Methods We prospectively studied 125 pregnant women with a single previous episode of venous thromboembolism. Antepartum heparin was withheld, but anticoagulant therapy was given for four to six weeks post partum. Our primary objective was to determine the rate of antepartum recurrence of venous thromboembolism. Laboratory studies were performed to identify thrombophilia in 95 women.
Results Three of the 125 women (2.4 percent) had an antepartum recurrence of venous thromboembolism (95 percent confidence interval, 0.2 to 6.9 percent). There were no recurrences in the 44 women who had no evidence of thrombophilia and who also had a previous episode of thrombosis that was associated with a temporary risk factor. Among the 51 women with abnormal laboratory results or a previous episode of idiopathic thrombosis, or both, 3 (5.9 percent) had an antepartum recurrence of venous thromboembolism (95 percent confidence interval, 1.2 to 16.2 percent).
Conclusions The risk of recurrent antepartum venous thromboembolism in women with a history of venous thromboembolism is low, and therefore routine antepartum prophylaxis with heparin is not warranted.
The higher estimate has prompted some authorities to recommend anticoagulant prophylaxis during pregnancy and during the postpartum period in women with prior venous thromboembolism.6,7,8 However, the risk is likely to be lower than previously suggested, because objective testing was rarely used to confirm the diagnosis of venous thromboembolism (resulting in an overestimate), and retrospective studies involved nonconsecutive patients,9,10 with the lower estimates coming from prospective studies.11,12,13 Anticoagulant therapy during pregnancy is problematic, because coumarins can cause embryopathy, and heparin, although safe for the fetus, is expensive and inconvenient and can cause bleeding6 and osteoporosis.14,15
In view of these considerations, and a recent overview that claimed that fatal pulmonary embolism as the initial manifestation of recurrence is rare, particularly in patients with good cardiopulmonary reserve,16 the routine use of heparin prophylaxis in pregnant women with previous venous thromboembolism should be challenged. We performed a prospective cohort study to evaluate the safety of withholding antepartum heparin prophylaxis in women with a single previous episode of venous thromboembolism.
Methods
Patients and Clinical Tests
We conducted a multicenter, prospective cohort study of consecutive, eligible women between July 1994 and September 1998. To be eligible for the study, women had to be enrolled before 20 weeks' gestation and have a history of a single episode of deep-vein thrombosis of the leg diagnosed by either compression ultrasonography or venography, or pulmonary embolism diagnosed by either lung scintigraphy or pulmonary angiography. Women were excluded if they had any of the following: known thrombophilia (deficiency of antithrombin, protein C, or protein S, or presence of antiphospholipid antibodies, the factor V Leiden mutation or the prothrombin G20210A mutation), an ongoing need for anticoagulant therapy, or venous thromboembolism within three months before the current pregnancy. All women underwent bilateral compression ultrasonography of the deep veins on entry into the study. Antithrombotic treatment was not administered ante partum. Within 24 hours after delivery, all the women were given 5000 or 7500 U of unfractionated heparin subcutaneously twice daily and a first dose of warfarin. Heparin treatment was discontinued at discharge, regardless of the international normalized ratio. Warfarin was given for four to six weeks post partum in doses adjusted to achieve a target international normalized ratio of 2.0 to 3.0. The women were seen in the clinic when warfarin treatment was discontinued, and there was follow-up by telephone at three months post partum.

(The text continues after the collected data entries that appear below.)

(** * Booking store, notification emitter and reminder scan of the
      neighbourhood application (database.py, app.py)

    The development embeds the SQLite store the two Python modules share,
    the store functions of database.py, the booking and cancellation routes
    and the reminder scan of app.py, and then states and proves what the
    code does for each property of the booking and reminder core. *)

From Stdlib Require Import ZArith List String Ascii Bool Lia Sorted.
From Stdlib Require Import DecimalString DecimalN DecimalPos.
Import ListNotations.
Open Scope string_scope.
Open Scope Z_scope.

Infix "+++" := String.append (right associativity, at level 60).

(* ================================================================== *)
(** ** Text helpers *)

(** [contains s t]: [t] occurs in [s] as a contiguous piece (Python's
    [t in s]). *)
Fixpoint contains (s t : string) : bool :=
  String.prefix t s
  || match s with
     | EmptyString => false
     | String _ s' => contains s' t
     end.

(** Python's [str(n)] for a length. *)
Definition str_of_nat (n : nat) : string :=
  NilZero.string_of_uint (Nat.to_uint n).

(* ================================================================== *)
(** ** datetime: the calendar date of [datetime.now()], one day added,
       and [strftime('%Y-%m-%d')] *)

Module Datetime.

Record date := mkdate { year : Z; month : Z; day : Z }.

Definition is_leap (y : Z) : bool :=
  ((y mod 4 =? 0) && negb (y mod 100 =? 0)) || (y mod 400 =? 0).

Definition days_in_month (y m : Z) : Z :=
  if m =? 2 then (if is_leap y then 29 else 28)
  else if (m =? 4) || (m =? 6) || (m =? 9) || (m =? 11) then 30
  else 31.

Definition valid_date (d : date) : Prop :=
  1 <= month d <= 12 /\ 1 <= day d <= days_in_month (year d) (month d).

(** The day after [d] in the calendar: the date part of
    [d + timedelta(days=1)] wherever datetime computes it.  datetime holds
    no date after 9999-12-31, and its addition raises OverflowError in place
    of returning one: [next_day_in_range] is that check. *)
Definition add_one_day (d : date) : date :=
  if day d <? days_in_month (year d) (month d)
  then mkdate (year d) (month d) (day d + 1)
  else if month d <? 12
       then mkdate (year d) (month d + 1) 1
       else mkdate (year d + 1) 1 1.

Definition MAXYEAR : Z := 9999.

Definition next_day_in_range (d : date) : bool :=
  year (add_one_day d) <=? MAXYEAR.

Definition digit (n : Z) : ascii := ascii_of_nat (48 + Z.to_nat n).

(** [%m] and [%d]: two digits, zero padded. *)
Definition two_digits (n : Z) : string :=
  String (digit (n / 10)) (String (digit (n mod 10)) EmptyString).

(** [%Y]: the year in decimal (four digits from year 1000 on). *)
Definition decimal (n : Z) : string :=
  NilZero.string_of_uint (N.to_uint (Z.to_N n)).

(** [d.strftime('%Y-%m-%d')] *)
Definition strftime_Ymd (d : date) : string :=
  decimal (year d) +++ "-" +++ two_digits (month d) +++ "-" +++ two_digits (day d).

End Datetime.
Export Datetime.

(* ================================================================== *)
(** ** database.py: the SQLite store and the functions over it *)

Module Database.

(** *** Exceptions and outcomes *)

Inductive exn :=
| IntegrityError (msg : string)   (* sqlite3.IntegrityError *)
| OperationalError (msg : string) (* sqlite3.OperationalError *)
| OverflowError (msg : string)
| IndexError (msg : string)
| Exception (msg : string).       (* a plain Exception raised by the code *)

(** [str(e)], as an f-string shows an exception. *)
Definition exn_message (e : exn) : string :=
  match e with
  | IntegrityError msg => msg
  | OperationalError msg => msg
  | OverflowError msg => msg
  | IndexError msg => msg
  | Exception msg => msg
  end.

Inductive result (A : Type) :=
| Ok (a : A)
| Raise (e : exn).
Arguments Ok {A} a.
Arguments Raise {A} e.

Definition bind {A B} (m : result A) (k : A -> result B) : result B :=
  match m with
  | Ok a => k a
  | Raise e => Raise e
  end.

Notation "x <- m ;; k" := (bind m (fun x => k))
  (at level 61, m at next level, right associativity).

(** A value bound to a column declared NOT NULL: Python's [None] and the SQL
    literal NULL are [None]. *)
Definition not_null {A} (column : string) (v : option A) : result A :=
  match v with
  | Some a => Ok a
  | None => Raise (IntegrityError ("NOT NULL constraint failed: " +++ column))
  end.

(** The integers SQLite stores: 64 bits, signed.  sqlite3 raises
    OverflowError when a statement is given a Python int outside them,
    before the statement runs. *)
Definition sqlite_integer (z : Z) : bool :=
  (- 9223372036854775808 <=? z) && (z <=? 9223372036854775807).

Definition bind_integer (v : option Z) : result unit :=
  match v with
  | Some z =>
      if sqlite_integer z then Ok tt
      else Raise (OverflowError "Python int too large to convert to SQLite INTEGER")
  | None => Ok tt
  end.

(** A value of a column, and a row as sqlite3.Row gives it to the code:
    the columns of the SELECT by name. *)
Inductive value :=
| Integer (z : Z)
| Text (s : string)
| Null.

Definition Row : Type := list (string * value).

(** [row[column]] *)
Definition getitem (row : Row) (column : string) : result value :=
  match find (fun kv => String.eqb (fst kv) column) row with
  | Some kv => Ok (snd kv)
  | None => Raise (IndexError "No item with that key")
  end.

(** [v != n] for a value read from a row and a Python int. *)
Definition differs_from (v : value) (n : Z) : bool :=
  match v with
  | Integer z => negb (z =? n)
  | _ => true
  end.

(** *** Rows (init_db).  Columns that no function below reads are left
    out (passwords, descriptions, locations, images, timestamps).  A column
    declared NOT NULL holds a value; the other columns hold an option.
    messages.sender_id is kept as an option although it is declared
    NOT NULL, so that what an insert is asked to store can be told from
    what the table accepts. *)

Record user := mkuser { id : Z; user_name : string }.

Record resource := mkresource {
  resource_id : Z;
  resource_user_id : Z;            (* resources.user_id, the owner *)
  title : string;
  availability : option string }.

Record space := mkspace {
  space_id : Z;
  space_name : string;             (* spaces.name *)
  space_availability : option string;
  created_by : Z }.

Clinical follow-up was conducted as follows. Women who had symptoms or signs of deep-vein thrombosis during pregnancy underwent serial compression ultrasonography of the proximal veins, and the results were compared with the base-line images. If the base-line images were normal and there was a noncompressible segment, deep-vein thrombosis was diagnosed.17 If the base-line compression ultrasonogram was abnormal and no new changes were found, ultrasonography was repeated in seven days. If a new noncompressible segment was identified, it was considered diagnostic of recurrence. If serial testing raised the suspicion of a new noncompressible segment, venography with lead shielding of the fetus was performed; a persistent intraluminal defect was considered diagnostic of recurrence. Women with symptoms or signs of pulmonary embolism underwent ventilationperfusion lung scanning. Pulmonary embolism was ruled out if the perfusion scan was normal and was diagnosed if the result was interpreted as indicating a high probability of pulmonary embolism. For other, nondiagnostic lung-scan patterns, the clinician had the option of performing serial compression ultrasonography or pulmonary angiography with appropriate shielding of the fetus. In all cases, when deep-vein thrombosis or pulmonary embolism was suspected and ruled out, anticoagulant therapy was withheld. All cases of suspected symptomatic recurrence were assessed by an independent central adjudication committee.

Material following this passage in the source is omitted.